Does recommending a pharmacy lien provider create a conflict of interest?
It can, depending on the structure. If the attorney receives any financial benefit from the referral, Rule 1.8(e) is implicated. If the provider purchases the lien it originates, that creates a divergence of financial interests between the provider and the client. Attorneys should confirm that the provider is a pure pharmacy service — not a lien purchaser — and that no referral compensation flows to the attorney.
What should an attorney disclose about a pharmacy lien arrangement?
At minimum, the client should understand: (1) that a lien will be placed on their settlement proceeds to cover medication costs, (2) the approximate lien amount or how it will be calculated, (3) that they can use any pharmacy or opt out of the program, and (4) that the pharmacy provider does not purchase or hold the lien. Full disclosure guidance is covered in our pharmacy lien client disclosure and informed consent post.

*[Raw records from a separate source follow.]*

Lemma seen_run q acts seen used raised (ms : list pyval) : (forall m, m ∈ ms -> exists i, (i, m) ∈ messages q) ->
  exists seen', rtc queue_step (MkConf q acts seen used raised) (MkConf q acts seen' used raised) /\ forall m, m ∈ ms -> exists i, (i, m) ∈ seen'.
Proof.
  revert seen. induction ms as [|m ms IH]; intros seen H; [exists seen; split; [apply rtc_refl|by intros m ?%elem_of_nil]|].
  destruct (H m) as [i Hi]; [by left|]. destruct (IH seen) as (seen' & Hrun & Hs); [intros m' Hm'; apply H; by right|].
  exists ((i, m) :: seen'). split; [eapply rtc_r; [exact Hrun|by apply CSeen]|].
  intros m' [->|Hm']%elem_of_cons; [exists i; by left|]. destruct (Hs m' Hm') as [j Hj]. exists j. by right.
Qed.

Lemma clear_run q acts seen used raised :
  exists seen', rtc queue_step (MkConf q acts seen used raised) (MkConf (clear_op q).2 acts seen' used raised).
Proof.
  unfold clear. rewrite st_bind_unfold. pose proof (ensure_initialized_quiet q) as Hq0.
  destruct (ensure_initialized path q) as [[[]|e] q0]; cbn [snd] in *; [|exists seen; by apply rtc_once, quiet_gone].
  rewrite st_bind_unfold. pose proof (snapshot_quiet q0) as Hq1. pose proof (snapshot_messages q0) as Hsn.
  destruct (snapshot json_loads path q0) as [[ms|e] q1]; cbn [snd] in *; [|exists seen; eapply rtc_l; [by apply quiet_gone|]; by apply rtc_once, quiet_gone].
  destruct (seen_run q1 acts seen used raised ms) as (seen' & Hseen & Hms).
  { intros m Hm. destruct (Hsn _ _ eq_refl m Hm) as [i Hi]. exists i. by rewrite (proj1 Hq1). }
  exists seen'. eapply rtc_l; [by apply quiet_gone|]. eapply rtc_l; [by apply quiet_gone|]. etrans; [exact Hseen|].
  eapply rtc_l; [apply CClearStart|]. unfold st_of. pose proof (prepare_all_run ms [] q1 acts seen' used raised Hms) as Hp.
  destruct (prepare_all _ _ _ _ _ _ ms [] q1) as [mds [r q2]]. etrans; [exact Hp|]. destruct r as [[]|e]; cbn [snd].
  - destruct (fs_write path "clear" [] q2) as [[x|e] q3] eqn:E; cbn [mbind result_bind]; apply rtc_once.
    + by eapply CCleared.
    + eapply CClearFailed; [done|right; eauto].
  - apply rtc_once. eapply CClearFailed; [done|by left].
Qed.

Can a client refuse to use a recommended pharmacy lien provider?
Yes — and any reputable pharmacy lien program should accommodate that. Client autonomy under Model Rule 1.2 means the client can choose their own pharmacy. If a client has a preferred pharmacist or wants to fill prescriptions at a specific location, the program should support that choice. A program that requires exclusive use of its own pharmacy network is constraining client choice in a way that warrants scrutiny.
What is the difference between a captive pharmacy card and free choice of pharmacy?
A captive pharmacy card restricts where the client can fill prescriptions — typically to a specific chain, network, or pharmacy controlled by the lien provider. Free choice of pharmacy means the client can fill at any pharmacy: local independents, national chains, or via mail order. From an ethics standpoint, captive arrangements limit client autonomy; free-choice arrangements preserve it.